Work to be completed: Please find every line in the records below that contains the word "then", and copy it.
(Data records begins)
Lemma unlink_rewired h p h' :
  h' = unlink_read h p \/ h' = unlink_append h p ->
  is_Some (h !! next h p) -> is_Some (h !! prev h p) -> p <> next h p -> p <> prev h p ->
  rewired h h'
    (fun x => if decide (x = prev h p) then next h p else next h x)
    (fun x => if decide (x = next h p) then prev h p else prev h x) (val h).
Proof.
  intros Hh' Hb Ha Hpb Hpa. destruct Hh' as [->| ->]; unfold unlink_read, unlink_append.
  - rewrite prev_set_prev, !(proj1 (set_prev_other _ _ _ _)) by done. rewrite decide_False by done.
    split; intros x.
    + rewrite next_set_next by (by apply set_prev_other). case_decide; [done|]. apply set_prev_other.
    + rewrite (proj1 (set_next_other _ _ _ _)). by apply prev_set_prev.
    + rewrite (proj1 (proj2 (set_next_other _ _ _ _))). apply set_prev_other.
    + intros Hx. by apply set_next_other, set_prev_other.
  - rewrite next_set_next, !(proj1 (set_next_other _ _ _ _)) by done. rewrite decide_False by done.
    split; intros x.
    + rewrite (proj1 (set_prev_other _ _ _ _)). by apply next_set_next.
    + rewrite prev_set_prev by (by apply set_next_other). case_decide; [done|]. apply set_next_other.
    + rewrite (proj1 (proj2 (set_prev_other _ _ _ _))). apply set_next_other.
    + intros Hx. by apply set_prev_other, set_next_other.
Qed.

(** Agreement of pointer functions on the elements of a list. *)
Lemma map_agree (f g : Z -> Z) l : (forall x, x ∈ l -> f x = g x) -> map f l = map g l.
Proof. intros H. apply map_ext_in. intros x Hx. apply H. by apply list_elem_of_In. Qed.

Lemma ring_next_s h s l b r : ring h s l -> l ++ [s] = b :: r -> next h s = b /\ prev h b = s /\
  map (next h) l = r /\ map (prev h) r = l.
Proof.
  intros (_ & _ & Hn & Hp) E. rewrite E in *. cbn [map] in Hn, Hp. by simplify_eq.
Qed.

Lemma ring_prev_s h s l L a : ring h s l -> s :: l = L ++ [a] -> prev h s = a /\ next h a = s /\
  map (next h) L = l /\ map (prev h) l = L.
Proof.
  intros (_ & _ & Hn & Hp) E. rewrite E, map_app in Hn. rewrite E, map_app in Hp. cbn [map] in Hn, Hp.
  apply app_inj_2 in Hn as [Hn1 Hn2]; [|done]. apply app_inj_2 in Hp as [Hp1 Hp2]; [|done]. by simplify_eq.
Qed.

Lemma ring_link_front h s l p v :
  ring h s l -> p ∉ s :: l ->
  ring (link_front h s p v) s (p :: l) /\
  forall x, val (link_front h s p v) x = if decide (x = p) then v else val h x.
Proof.
  intros Hr Hp. destruct (l ++ [s]) as [|b r] eqn:E; [by destruct l|].
  destruct (ring_next_s h s l b r Hr E) as (En & Ep & Hn & Hpv). destruct Hr as (Hnd & Hdom & _).
  assert (Hb : b ∈ s :: l).
  { assert (b ∈ l ++ [s]) by (rewrite E; set_solver). set_solver. }
  assert (Hbr : NoDup (b :: r)).
  { rewrite <-E. rewrite (Permutation_app_comm l [s]). done. }
  apply NoDup_cons in Hbr as [Hbr _]. assert (Hr' : forall x, x ∈ r -> x <> p).
  { intros x Hx ->. assert (p ∈ l ++ [s]) by (rewrite E; set_solver). set_solver. }
  destruct (link_front_rewired h s p v) as [[Rn Rp Rv Rd] Hsome].
  { apply Hdom. set_solver. } { rewrite En. by apply Hdom. } { set_solver. } { rewrite En. set_solver. }
  rewrite En in *. apply NoDup_cons in Hnd as [Hsl Hnd]. split; [|exact Rv]. unfold ring. split_and!.
  - apply NoDup_cons. split; [set_solver|]. apply NoDup_cons. set_solver.
  - intros x Hx. destruct (decide (x = p)) as [->|]; [done|]. apply Rd, Hdom. set_solver.
  - cbn [map app]. rewrite !Rn, decide_True by done. rewrite decide_False, decide_True by set_solver.
    rewrite E. do 2 f_equal. rewrite <-Hn. apply map_agree. intros x Hx.
    rewrite Rn, !decide_False by set_solver. done.
  - cbn [map app]. rewrite E. cbn [map]. rewrite !Rp, (decide_True (P := b = b)) by done.
    rewrite decide_False, decide_True by set_solver. do 2 f_equal. transitivity (map (prev h) r); [|done]. apply map_agree.
    intros x Hx. rewrite Rp, !decide_False by set_solver. done.
Qed.

Lemma ring_link_back h s l p v :
  ring h s l -> p ∉ s :: l ->
  ring (link_back h s p v) s (l ++ [p]) /\
  forall x, val (link_back h s p v) x = if decide (x = p) then v else val h x.
Proof.
  intros Hr Hp. destruct (exists_last (l := s :: l)) as (L & a & E); [done|].
  destruct (ring_prev_s h s l L a Hr E) as (Ep & En & Hn & Hpv). destruct Hr as (Hnd & Hdom & _).
  assert (Ha : a ∈ s :: l) by (rewrite E; set_solver).
  assert (HLa : NoDup (L ++ [a])) by (by rewrite <-E). apply NoDup_app in HLa as (_ & HLa & _).
  assert (HLp : forall x, x ∈ L -> x <> p).
  { intros x Hx ->. apply Hp. rewrite E. set_solver. }
  destruct (link_back_rewired h s p v) as [[Rn Rp Rv Rd] Hsome].
  { apply Hdom. set_solver. } { rewrite Ep. by apply Hdom. } { set_solver. } { rewrite Ep. set_solver. }
  rewrite Ep in *. split; [|exact Rv]. apply NoDup_cons in Hnd as [Hsl Hnd]. unfold ring. split_and!.
  - rewrite app_comm_cons. apply NoDup_app. split_and!; [by apply NoDup_cons| |apply NoDup_singleton].
    intros x Hx Hx'. apply list_elem_of_singleton in Hx' as ->. by apply Hp.
  - intros x Hx. destruct (decide (x = p)) as [->|]; [done|]. apply Rd, Hdom. set_solver.
  - rewrite app_comm_cons, map_app, E, map_app. cbn [map]. rewrite !Rn, decide_True by done.
    rewrite (decide_False (P := p = a)), decide_True by set_solver. do 2 f_equal.
    transitivity (map (next h) L); [|by rewrite Hn]. apply map_agree. intros x Hx. rewrite Rn, !decide_False; [done|by apply HLp|].
    intros ->. by apply (HLa a); set_solver.
  - rewrite !map_app. cbn [map]. rewrite !Rp, (decide_True (P := s = s)) by done.
    rewrite (decide_False (P := p = s)), decide_True by set_solver.
    rewrite app_comm_cons, E. do 2 f_equal.
    transitivity (map (prev h) l); [|done]. apply map_agree. intros x Hx.
    rewrite Rp, !decide_False by set_solver. done.
Qed.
(Data records ends)
Exercise response:
    (fun x => if decide (x = prev h p) then next h p else next h x)
    (fun x => if decide (x = next h p) then prev h p else prev h x) (val h).
  forall x, val (link_front h s p v) x = if decide (x = p) then v else val h x.
  forall x, val (link_back h s p v) x = if decide (x = p) then v else val h x.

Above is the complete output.